The film also sports four new puppets in this outing, and they run the gamut from “Pretty Cool”, to “Really Cheesy”, to “OMG, What the HELL Were They Thinking?!”. The first new one is Bombshell, who resembles a miniature Nazi female officer seen in the movie (though it’s unclear if it has her soul or not…), wearing a metal bra. Under the bra are two mini gun turrets that she gleefully uses to mow down enemies. That’s definitely not the way I’d choose to go, but I’m sure some dudes out there would find that kinky. Then we’re later introduced to the three other puppets. Weremacht, which is just a werewolf wearing a Nazi uniform. I’m not really sure what significance a werewolf would hold to the Nazi’s other than maybe looking kinda cool, but there he is. Then there’s Blitzkrieg, who has a robot-like upper body, complete with gas mask, helmet and gun turrets for hands, and a Panzer tank lower body. Blitzkrieg is pretty neat, and I kinda like him. He’s basically a really pimped-out RC car, so he lucks out and gets the most genuine movement of all the puppets in the entire film. Good for him, I say.
But then the film trips over itself and gives us Kamikaze, a jumpsuit wearing, walking, talking (yes he talks) racist Japanese stereotype carrying a bomb on his back. His design is actually based on some of the Japanese themed propaganda posters from WWII, so in that sense I’ll give Full Moon and company credit for being far more time-frame and historically accurate than they usually are in any of their films. Cause hell, it’s not like the Nazi’s were known for their racial sensitivity…. But good god, is this thing cringy. And it doesn’t help that all he does is stand around and threaten to blow himself up and take everyone with him until he…actually blows himself up and takes everyone with him. Good job, dude. That’s not horribly lame at all. But what makes him worse, is that his inclusion and namesake once again muddles the series’ internal timeline. By Full Moon’s own account, these three movies are supposed to all take place either in 1941 after Toulon died and the US entered the war or, at the latest, some time in early 1942, and the Kamikaze pilots didn’t start their attacks until late 1944. So either Dr. Freuhoffer has the unspoken power to see into the future, or Charles Band and company really need to pull out a history book, sketch out a basic timeline and get their shit together.
I vote for the latter.
So Puppet Master: Axis Rising ends up being just a tish worse than the last film. It looks worse, the acting is WAY cheesier, and some of the plot threads are…just bizarre, even by this series’ standards. But on the bright side, the pacing is better, we get some new interesting puppets to look at and some improved movements, and some of the side characters are pretty entertaining. But even with its issues I’d still put the movie somewhere in the mid-tier of the rest of the series, which is still pretty decent for these films.

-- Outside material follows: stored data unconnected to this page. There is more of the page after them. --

(** [DestroyModelMixin.destroy]: [instance.delete()]; the payments of the
    debt go with it ([on_delete=models.CASCADE]); no client is touched. *)
Definition DebtDetailView_destroy (db : Store) (rq : Request) (pk : N) : result Store :=
  u ← authenticated rq;
  _ ← DebtDetailView_get_object db u pk;
  Ok (mkStore db.(clients_tbl) (delete pk db.(debts_tbl))
        (filter (λ kv : N * payments.Row, kv.2.(payments.debt_id) ≠ pk) db.(payments_tbl))
        db.(debt_seq)).

(** [DebtDetailPaymentView.get_queryset] (lines 59-74). *)
Definition DebtDetailPaymentView_get_queryset (db : Store) (u : users.User) (debt_id : N)
    : gmap N payments.Row :=
  match get_debt db debt_id with
  | None => ∅
  | Some d =>
      match u.(users.company) with
      | None => ∅
      | Some comp =>
          if bool_decide (d.(debts.client).(clients.company) ≠ Some comp) then ∅
          else filter (λ kv : N * payments.Row, kv.2.(payments.debt_id) = debt_id) db.(payments_tbl)
      end
  end.

(** [ListModelMixin.list] of [DebtDetailPaymentView]
    ([GET /debts/<id>/payments/]). *)
Definition DebtDetailPaymentView_list (db : Store) (rq : Request) (debt_id : N)
    : result (gmap N payments.Row) :=
  u ← authenticated rq;
  Ok (DebtDetailPaymentView_get_queryset db u debt_id).

(** ** [payments/views.py] *)

Definition PaymentDetailView_get_object (db : Store) (u : users.User) (pk : N)
    : result payments.Payment :=
  _ ← of_option NotFound (Payment_get_queryset db u !! pk);
  of_option NotFound (get_payment db pk).

(** [PaymentDetailView] [GET]. *)
Definition PaymentDetailView_retrieve (db : Store) (rq : Request) (pk : N) : result payments.Payment :=
  u ← authenticated rq; PaymentDetailView_get_object db u pk.

(** [PaymentDetailView] [PUT]/[PATCH]: [serializer.save()] runs
    [Payment.save] on the stored instance with the new fields. *)
Definition PaymentDetailView_update (db : Store) (rq : Request) (pk : N) (partial : bool)
    (data : PaymentData) : result (payments.Payment * Store) :=
  u ← authenticated rq;
  p ← PaymentDetailView_get_object db u pk;
  attrs ← PaymentSerializer_fields db partial data;
  PaymentSerializer_update p attrs db.
(* ===== verification/Ledger.v ===== *)
(** * Ledger: the operations that keep the invariant

    [core_step] is the transition relation of the three create endpoints
    the spec keeps: [POST /clients/] without a [balanse] in the body (or
    with 0), [POST /debts/], and [POST /payments/] with a non-negative
    amount.  The code checks neither condition; the findings of [Views]
    and [DetailViews] show what breaks without them.  [reachable] stores
    are those the empty database reaches by [core_step]; the invariant
    holds on all of them. *)

From S2P Require Import Prelude Models DebtModel PaymentModel Serializers Views Invariant.

(** ** The operations in scope *)

Inductive core_step : Store → Store → Prop :=
| step_create_client db rq data c db' :
    default 0 data.(data_balanse) = 0 →
    ClientListCreateView_create db rq data = Ok (c, db') → core_step db db'
| step_create_debt db rq data d db' :
    DebtListCreateView_create db rq data = Ok (d, db') → core_step db db'
| step_create_payment db rq data p db' :
    0 ≤ default 0 data.(data_amount) →
    PaymentListCreateView_create db rq data = Ok (p, db') → core_step db db'.

Definition reachable (db : Store) : Prop := rtc core_step empty_store db.

(** ** Creating a client *)

Lemma create_client_ok db c :
  ledger_ok db → db.(clients_tbl) !! c.(clients.id) = None → c.(clients.balanse) = 0 →
  ledger_ok (client_save c db).
Proof.
  intros [Hkeys Hbal Hdc Hbnd Hpaid Hpay Hpd Hseq Hpos] Hfresh Hb. unfold client_save, set_clients_tbl.
  constructor; simpl; try done.
  - by apply map_Forall_insert_2.
  - apply map_Forall_insert_2; [|done]. rewrite Hb, client_debt_total_unref; [done|].
    intros i r Hi Heq. destruct (Hdc i r Hi) as [? Hc]. congruence.
  - intros i r Hi. apply lookup_insert_is_Some'. right. by apply (Hdc i r).
Qed.

(** ** Creating a debt *)

(** [Debt.save] of a fresh instance for a stored client with a
    non-negative total keeps the invariant. *)
Lemma create_debt_ok db c t dd :
  ledger_ok db → db.(clients_tbl) !! c.(clients.id) = Some c → 0 ≤ t →
  ledger_ok (Debt_save (debts.mkDebt None c t 0 dd false) db).2.
Proof.
  intros Hok Hc Ht. pose proof (seq_fresh db Hok) as Hseq0.
  destruct Hok as [Hkeys Hbal Hdc Hbnd Hpaid Hpay Hpd Hseq Hpos].
  rewrite Debt_save_new by done.
  unfold new_debt_row, charged_client, clients.set_balanse; simpl.
  constructor; simpl.
  - by apply map_Forall_insert_2.
  - intros j cj Hj. unfold client_debt_total. rewrite map_sumZ_insert_fresh by done.
    apply lookup_insert_Some in Hj as [[<- <-]|[Hne Hj]]; simpl.
    + rewrite debt_share_same by done.
      pose proof (Hbal _ _ Hc) as Hb. simpl in Hb. unfold client_debt_total in Hb. simpl. lia.
    + rewrite debt_share_other by done. by apply (Hbal _ _ Hj).
  - apply map_Forall_insert_2; simpl.
    + rewrite lookup_insert_eq. by eexists.
    + by apply map_Forall_is_Some_insert.
  - apply map_Forall_insert_2; [simpl; lia | done].
  - apply map_Forall_insert_2; [simpl | done]. done.
  - apply map_Forall_insert_2; [|done]. simpl.
    rewrite debt_paid_total_unref; [lia|].
    intros i p Hi Heq. destruct (Hpd i p Hi) as [? Hr]. congruence.
  - by apply map_Forall_is_Some_insert.
  - apply map_Forall_insert_2; [lia|].
    eapply map_Forall_impl; [done|]. simpl. intros; lia.
  - lia.
Qed.

(** ** Recording a payment *)

(** [Payment.save] of a fresh payment of a non-negative amount on a
    stored debt keeps the invariant (when it succeeds). *)
Lemma create_payment_ok db k d a pid u p db' :
  ledger_ok db → get_debt db k = Some d → 0 ≤ a → db.(payments_tbl) !! pid = None →
  Payment_save (payments.mkPayment pid d a u) db = Ok (p, db') → ledger_ok db'.
Proof.
  intros Hok Hd Ha Hpid Hsave.
  apply get_debt_inv in Hd as (r & c & Hr & Hc & ->).
  destruct Hok as [Hkeys Hbal Hdc Hbnd Hpaid Hpay Hpd Hseq Hpos].
  pose proof (Hkeys _ _ Hc) as Hcid; simpl in Hcid.
  pose proof (Hbnd _ _ Hr) as Hb; pose proof (Hpaid _ _ Hr) as Hp;
    pose proof (Hpay _ _ Hr) as Hpk; pose proof (Hseq _ _ Hr) as Hk; simpl in *.
  destruct (decide (a ≤ r.(debts.row_remaining_amount))) as [Hle|Hgt];
    [|rewrite Payment_save_overdraw in Hsave by (simpl; lia); discriminate].
  destruct (Payment_save_ok (payments.mkPayment pid (debts.mkDebt (Some k) c
      r.(debts.row_total_amount) r.(debts.row_remaining_amount) r.(debts.row_due_date)
      r.(debts.row_is_paid)) a u) db k) as [p' Heq];
    simpl; [done | lia | done |].
  rewrite Heq in Hsave. injection Hsave as <- <-.
  unfold debited_client, paid_debt_row, clients.set_balanse; simpl.
  constructor; simpl.
  - apply map_Forall_insert_2; [done|]. done.
  - intros j cj Hj. unfold client_debt_total. rewrite (map_sumZ_insert_update _ _ k _ r) by done.
    apply lookup_insert_Some in Hj as [[<- <-]|[Hne Hj]]; simpl.
    + rewrite !debt_share_same by (simpl; congruence).
      pose proof (Hbal _ _ Hc) as Hbc. unfold client_debt_total in Hbc. simpl in Hbc. rewrite Hcid. simpl. lia.
    + rewrite !debt_share_other by (simpl; congruence).
      pose proof (Hbal _ _ Hj) as Hbj. unfold client_debt_total in Hbj. simpl in *. lia.
  - apply map_Forall_insert_2; simpl.
    + rewrite lookup_insert_eq. by eexists.
    + by apply map_Forall_is_Some_insert.
  - apply map_Forall_insert_2; [simpl; lia | done].
  - apply map_Forall_insert_2; [simpl | done].
    destruct r as [? ? rem ? paid]; simpl in *. subst paid. bool_cases; done.
  - intros j rj Hj. unfold debt_paid_total. rewrite map_sumZ_insert_fresh by done.
    apply lookup_insert_Some in Hj as [[<- <-]|[Hne Hj]]; simpl.
    + rewrite payment_share_same by done. unfold debt_paid_total in Hpk. simpl. lia.
    + rewrite payment_share_other by (simpl; congruence).
      pose proof (Hpay _ _ Hj) as Hpj. unfold debt_paid_total in Hpj. simpl in *. lia.
  - apply map_Forall_insert_2; simpl.
    + rewrite lookup_insert_eq. by eexists.
    + by apply map_Forall_is_Some_insert.
  - by apply map_Forall_insert_2.
  - done.
Qed.

(** ** Every reachable store is consistent *)

Lemma core_step_ok db db' : ledger_ok db → core_step db db' → ledger_ok db'.
Proof.
  intros Hok Hstep. revert Hok.
  destruct Hstep as [db0 rq data c db1 Hb H | db0 rq data d db1 H | db0 rq data p db1 Ha H];
    intros Hok.
  - apply ClientListCreateView_create_Ok in H as (u & comp & n & ph & _ & _ & _ & _ & -> & _ & ->).
    apply create_client_ok; [done | apply fresh_client_id_fresh | done].
  - apply DebtListCreateView_create_Ok in H as (u & k & c & t & _ & _ & Hc & _ & _ & Ht & _ & Heq).
    pose proof (ok_client_keys db0 Hok _ _ Hc) as Hk; simpl in Hk.
    apply (f_equal snd) in Heq; simpl in Heq; subst db1.
    apply create_debt_ok; [done | congruence | done].
  - apply PaymentListCreateView_create_Ok in H as (u & k & d & a & _ & _ & Hd & Hamt & _ & H).
    rewrite Hamt in Ha; simpl in Ha.
    eapply create_payment_ok; [done | exact Hd | done | apply fresh_payment_id_fresh | exact H].
Qed.

Lemma reachable_ledger_ok db : reachable db → ledger_ok db.
Proof.
  unfold reachable. intros H.
  apply (rtc_ind_r (R:=core_step) (λ db, ledger_ok db) empty_store); [apply ledger_empty | | exact H].
  intros y z _ Hyz IH. by eapply core_step_ok.
Qed.

(** ** Loading from a consistent store *)

(** What a successful [POST /payments/] did to the debts table of a
    consistent store: one stored row rewritten by [Payment.save]. *)
Lemma payment_step_debts db rq data p db' :
  ledger_ok db → PaymentListCreateView_create db rq data = Ok (p, db') →
  ∃ k r c a, db.(debts_tbl) !! k = Some r ∧ db.(clients_tbl) !! r.(debts.client_id) = Some c ∧
    data.(data_amount) = Some a ∧ a ≤ r.(debts.row_remaining_amount) ∧
    db'.(debts_tbl) = <[k := paid_debt_row (debts.mkDebt (Some k) c r.(debts.row_total_amount)
        r.(debts.row_remaining_amount) r.(debts.row_due_date) r.(debts.row_is_paid)) a]> db.(debts_tbl).
Proof.
  intros Hok H.
  apply PaymentListCreateView_create_Ok in H as (u & k & d & a & _ & _ & Hd & Hamt & _ & H).
  apply get_debt_inv in Hd as (r & c & Hr & Hc & ->).
  destruct (decide (a ≤ r.(debts.row_remaining_amount))) as [Hle|Hgt];
    [|rewrite Payment_save_overdraw in H by (simpl; lia); discriminate].
  pose proof (ok_seq _ Hok k r Hr) as Hk; simpl in Hk.
  destruct (Payment_save_ok (payments.mkPayment (fresh_payment_id db) (debts.mkDebt (Some k) c
      r.(debts.row_total_amount) r.(debts.row_remaining_amount) r.(debts.row_due_date)
      r.(debts.row_is_paid)) a u.(users.id)) db k) as [p' Heq]; simpl; [done | lia | done |].
  rewrite Heq in H. injection H as _ <-. eexists k, r, c, a. auto.
Qed.

(** ** A reachable store: the scenario of spec section 8, items 6-7 *)

Lemma demo_store3_reachable : reachable demo_store3.
Proof.
  apply (rtc_l _ _ demo_store1).
  { eapply (step_create_client _ demo_rq
      (mkClientData (Some "Ali"%string) (Some "+998901234567"%string) None None));
      reflexivity. }
  apply (rtc_l _ _ demo_store2).
  { eapply (step_create_debt _ demo_rq (mkDebtData (Some 0%N) (Some 10000) None)); reflexivity. }
  apply (rtc_l _ _ demo_store3); [|apply rtc_refl].
  eapply (step_create_payment _ demo_rq (mkPaymentData (Some 1%N) (Some 4000)));
    [simpl; lia | reflexivity].
Qed.

(** C1 (spec 8.1, balance invariant): in every store the empty database
    reaches by [core_step], that is by [POST /clients/] without a
    [balanse] in the body (or with 0), [POST /debts/], and [POST /payments/]
    with a non-negative amount, each client's [balanse] equals the sum of
    the [remaining_amount]s of its debts.  A [POST /clients/] with a
    non-zero [balanse], which the code accepts, breaks it ([Views]). *)
Theorem balance_invariant db k c :
  reachable db → db.(clients_tbl) !! k = Some c →
  c.(clients.balanse) = client_debt_total db.(debts_tbl) k.
Proof. intros Hr Hc. exact (ok_balance db (reachable_ledger_ok db Hr) k c Hc). Qed.

Lemma balance_invariant_witness :
  demo_store3.(clients_tbl) !! 0%N = Some (clients.mkClient 0 "Ali" "+998901234567" 6000 (Some 1%N)) ∧
  6000 = client_debt_total demo_store3.(debts_tbl) 0.
Proof.
  split; [vm_compute; reflexivity|].
  apply (balance_invariant demo_store3 0 (clients.mkClient 0 "Ali" "+998901234567" 6000 (Some 1%N)));
    [apply demo_store3_reachable | vm_compute; reflexivity].
Defined.

(** C2 (spec 8.2, remaining-amount bounds): in every reachable store each
    debt row has [0 <= remaining_amount <= total_amount]. *)
Theorem remaining_bounds db k r :
  reachable db → db.(debts_tbl) !! k = Some r →
  0 ≤ r.(debts.row_remaining_amount) ≤ r.(debts.row_total_amount).
Proof. intros Hr Hk. exact (ok_bounds db (reachable_ledger_ok db Hr) k r Hk). Qed.

(** C3 (spec 8.3, paid-flag consistency): in every reachable store each
    debt row has [is_paid == (remaining_amount == 0)]. *)
Theorem paid_flag_consistent db k r :
  reachable db → db.(debts_tbl) !! k = Some r →
  r.(debts.row_is_paid) = bool_decide (r.(debts.row_remaining_amount) = 0).
Proof. intros Hr Hk. exact (ok_paid db (reachable_ledger_ok db Hr) k r Hk). Qed.

(** C4 (spec section 3, Payment invariant): in every reachable store the
    amounts of the payments recorded against a debt add up to
    [total_amount - remaining_amount]. *)
Theorem payments_sum db k r :
  reachable db → db.(debts_tbl) !! k = Some r →
  debt_paid_total db.(payments_tbl) k = r.(debts.row_total_amount) - r.(debts.row_remaining_amount).
Proof. intros Hr Hk. exact (ok_payments db (reachable_ledger_ok db Hr) k r Hk). Qed.

Lemma remaining_bounds_witness :
  demo_store3.(debts_tbl) !! 1%N = Some demo_row3 ∧ 0 ≤ 6000 ≤ 10000.
Proof.
  split; [vm_compute; reflexivity|].
  apply (remaining_bounds demo_store3 1%N demo_row3);
    [apply demo_store3_reachable | vm_compute; reflexivity].
Defined.

Lemma paid_flag_consistent_witness :
  demo_store3.(debts_tbl) !! 1%N = Some demo_row3 ∧ false = bool_decide (6000 = 0).
Proof.
  split; [vm_compute; reflexivity|].
  apply (paid_flag_consistent demo_store3 1%N demo_row3);
    [apply demo_store3_reachable | vm_compute; reflexivity].
Defined.

Lemma payments_sum_witness :
  demo_store3.(debts_tbl) !! 1%N = Some demo_row3 ∧
  debt_paid_total demo_store3.(payments_tbl) 1 = 10000 - 6000.
Proof.
  split; [vm_compute; reflexivity|].
  apply (payments_sum demo_store3 1%N demo_row3);
    [apply demo_store3_reachable | vm_compute; reflexivity].
Defined.
(* ===== verification/Lifecycle.v ===== *)
(** * Lifecycle: the debt state machine (spec section 4.4)

    A debt is [OPEN] while something remains and [PAID] once
    [remaining_amount] reaches zero; the spec allows [OPEN -> OPEN],
    [OPEN -> PAID] and keeps [PAID] terminal.  The code has no state field
    of its own: the state is the row's [is_paid] flag, which [Debt.save]
    raises when [remaining_amount == 0].  This file shows that along any
    run of the in-scope operations from a reachable store every stored debt
    row keeps its client, total and due date, its remaining amount never
    grows, and its state follows the spec's transitions; a paid row does not
    change at all. *)

From S2P Require Import Prelude Models DebtModel PaymentModel Invariant Serializers Views Ledger Bounds.

Inductive debt_state := OPEN | PAID.

#[export] Instance debt_state_eq_dec : EqDecision debt_state.
Proof. solve_decision. Defined.

Definition state_of (r : debts.Row) : debt_state :=
  if r.(debts.row_is_paid) then PAID else OPEN.

(** The transitions of spec section 4.4. *)
Inductive debt_trans : debt_state → debt_state → Prop :=
| trans_open_open : debt_trans OPEN OPEN
| trans_open_paid : debt_trans OPEN PAID
| trans_paid_paid : debt_trans PAID PAID.

#[export] Hint Constructors debt_trans : ledger.

(** How a stored row may change: same client, total and due date, no
    larger remaining amount, an allowed transition, and no change at all
    once paid. *)
Record row_evolves (r r' : debts.Row) : Prop := {
  ev_client : r'.(debts.client_id) = r.(debts.client_id);
  ev_total : r'.(debts.row_total_amount) = r.(debts.row_total_amount);
  ev_due : r'.(debts.row_due_date) = r.(debts.row_due_date);
  ev_remaining : r'.(debts.row_remaining_amount) ≤ r.(debts.row_remaining_amount);
  ev_state : debt_trans (state_of r) (state_of r');
  ev_frozen : r.(debts.row_is_paid) = true → r' = r
}.

Lemma debt_trans_refl s : debt_trans s s.
Proof. destruct s; constructor. Qed.

Lemma debt_trans_trans s1 s2 s3 : debt_trans s1 s2 → debt_trans s2 s3 → debt_trans s1 s3.
Proof. intros H1 H2. inversion H1; subst; inversion H2; subst; constructor. Qed.

Lemma row_evolves_refl r : row_evolves r r.
Proof. split; auto using debt_trans_refl; lia. Qed.

Lemma row_evolves_trans r1 r2 r3 : row_evolves r1 r2 → row_evolves r2 r3 → row_evolves r1 r3.
Proof.
  intros [H1 H2 H3 H4 H5 H6] [G1 G2 G3 G4 G5 G6]. split; try congruence; [lia | |].
  - eauto using debt_trans_trans.
  - intros Hp. rewrite (G6 (ltac:(by rewrite H6))). auto.
Qed.

(** The row a payment of [0 <= a <= remaining] writes, from a consistent
    store, evolves from the stored one. *)
Lemma paid_row_evolves r c k a :
  r.(debts.row_is_paid) = bool_decide (r.(debts.row_remaining_amount) = 0) →
  c.(clients.id) = r.(debts.client_id) → 0 ≤ a ≤ r.(debts.row_remaining_amount) →
  row_evolves r (paid_debt_row (debts.mkDebt (Some k) c r.(debts.row_total_amount)
     r.(debts.row_remaining_amount) r.(debts.row_due_date) r.(debts.row_is_paid)) a).
Proof.
  intros Hp Hc Ha. destruct r as [cid tot rem due paid]; simpl in *. subst paid.
  unfold paid_debt_row, state_of; simpl. split; simpl; try done; [lia | |].
  - repeat case_bool_decide; simpl; constructor.
  - case_bool_decide; [|done]. intros _. subst. by replace a with 0 by lia.
Qed.

(** One in-scope operation on a consistent store: every stored debt row is
    still there and has evolved. *)
Lemma core_step_rows db db' k r :
  ledger_ok db → core_step db db' → db.(debts_tbl) !! k = Some r →
  ∃ r', db'.(debts_tbl) !! k = Some r' ∧ row_evolves r r'.
Proof.
  intros Hok Hstep Hr. destruct Hstep as [db0 rq data c db1 _ H | db0 rq data d db1 H | db0 rq data p db1 Ha H].
  - apply ClientListCreateView_create_Ok in H as (u & comp & n & ph & _ & _ & _ & _ & -> & _ & ->).
    eauto using row_evolves_refl.
  - apply DebtListCreateView_create_Ok in H as (u & k0 & c & t & _ & _ & _ & _ & _ & _ & _ & Heq).
    apply (f_equal snd) in Heq; simpl in Heq; subst db1.
    rewrite Debt_save_new by done; simpl.
    pose proof (ok_seq _ Hok k r Hr) as Hk; simpl in Hk.
    rewrite lookup_insert_ne by lia. eauto using row_evolves_refl.
  - destruct (payment_step_debts _ _ _ _ _ Hok H) as (k0 & r0 & c & a & Hr0 & Hc & Hamt & Hle & ->).
    rewrite Hamt in Ha; simpl in Ha.
    destruct (decide (k = k0)) as [->|Hne].
    + rewrite lookup_insert_eq. rewrite Hr0 in Hr; simplify_eq.
      eexists; split; [done|]. apply paid_row_evolves; [exact (ok_paid _ Hok _ _ Hr0) | | lia].
      exact (ok_client_keys _ Hok _ _ Hc).
    + rewrite lookup_insert_ne by done. eauto using row_evolves_refl.
Qed.

Lemma rtc_core_step_rows db db' k r :
  ledger_ok db → rtc core_step db db' → db.(debts_tbl) !! k = Some r →
  ∃ r', db'.(debts_tbl) !! k = Some r' ∧ row_evolves r r'.
Proof.
  intros Hok Hrtc. revert r. induction Hrtc as [db|db1 db2 db3 Hs _ IH]; intros r Hr.
  - eauto using row_evolves_refl.
  - destruct (core_step_rows db1 db2 k r Hok Hs Hr) as (r2 & Hr2 & Hev).
    destruct (IH (core_step_ok _ _ Hok Hs) r2 Hr2) as (r3 & Hr3 & Hev').
    eauto using row_evolves_trans.
Qed.

(** C13 (spec 4.4, debt state machine): along any run of the in-scope
    operations (client creation, debt creation, non-negative payments) from
    a reachable store, every stored debt row stays stored, keeps its
    client, total and due date, never sees its remaining amount grow, moves
    only [OPEN -> OPEN], [OPEN -> PAID] or [PAID -> PAID], and does not
    change at all once paid. *)
Theorem debt_lifecycle db db' k r :
  reachable db → rtc core_step db db' → db.(debts_tbl) !! k = Some r →
  ∃ r', db'.(debts_tbl) !! k = Some r' ∧ row_evolves r r'.
Proof. intros Hreach. apply rtc_core_step_rows, reachable_ledger_ok, Hreach. Qed.

Lemma debt_lifecycle_witness :
  ∃ r', demo_store4.(debts_tbl) !! 1%N = Some r' ∧ row_evolves demo_row3 r'.
Proof.
  apply (debt_lifecycle demo_store3); [exact demo_store3_reachable | | vm_compute; reflexivity].
  unfold demo_store4, after.
  destruct (PaymentListCreateView_create _ _ _) as [[p db']|e] eqn:E; [|vm_compute in E; discriminate].
  apply rtc_once. eapply (step_create_payment _ demo_rq (mkPaymentData (Some 1%N) (Some 6000)));
    [simpl; lia | exact E].
Defined.

(** ** Every debt can be settled *)

(** C14 (liveness, spec 4.4): from any reachable store, any authenticated
    caller can take every stored debt to [PAID] in one in-scope step: a
    [POST /payments/] of exactly its remaining amount (which always fits
    the amount field and is never negative) succeeds, and the row it
    leaves is paid with nothing remaining. *)
Theorem debt_can_be_settled db rq u k r :
  reachable db → rq.(req_user) = Some u → db.(debts_tbl) !! k = Some r →
  ∃ db' r', core_step db db' ∧ db'.(debts_tbl) !! k = Some r' ∧
    state_of r' = PAID ∧ r'.(debts.row_remaining_amount) = 0.
Proof.
  intros Hreach Hu Hr. pose proof (reachable_ledger_ok db Hreach) as Hok.
  pose proof (ok_bounds db Hok k r Hr) as Hb; simpl in Hb.
  pose proof (reachable_rows_fit db Hreach k r Hr) as Hfit; simpl in Hfit.
  apply andb_true_iff in Hfit as [_ Hfit].
  destruct (ledger_payment_ok db rq u k r r.(debts.row_remaining_amount) Hok Hu Hr Hfit)
    as (c & p & _ & Heq); [lia|].
  eexists _, _. split_and!.
  - eapply (step_create_payment _ rq (mkPaymentData (Some k) (Some r.(debts.row_remaining_amount))));
      [simpl; lia | exact Heq].
  - simpl. apply lookup_insert_eq.
  - unfold state_of; simpl. by rewrite bool_decide_true, orb_true_r by lia.
  - simpl. lia.
Qed.

Lemma debt_can_be_settled_witness :
  ∃ db' r', core_step demo_store3 db' ∧ db'.(debts_tbl) !! 1%N = Some r' ∧
    state_of r' = PAID ∧ r'.(debts.row_remaining_amount) = 0.
Proof.
  apply (debt_can_be_settled demo_store3 demo_rq demo_user 1 demo_row3);
    [exact demo_store3_reachable | reflexivity | vm_compute; reflexivity].
Defined.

But don’t mistake that in any way for being considered “good”. I’d never call any of these good. Heaven forbid. They’re just sufficient time-wasters at this point. Which is fine for low-budget horror movie fans…. assuming of course that you have really low standards.
Puppet Master: Axis Rising is available on a variety of streaming services.
Puppet Master: Axis Rising is also available on DVD and Bluray.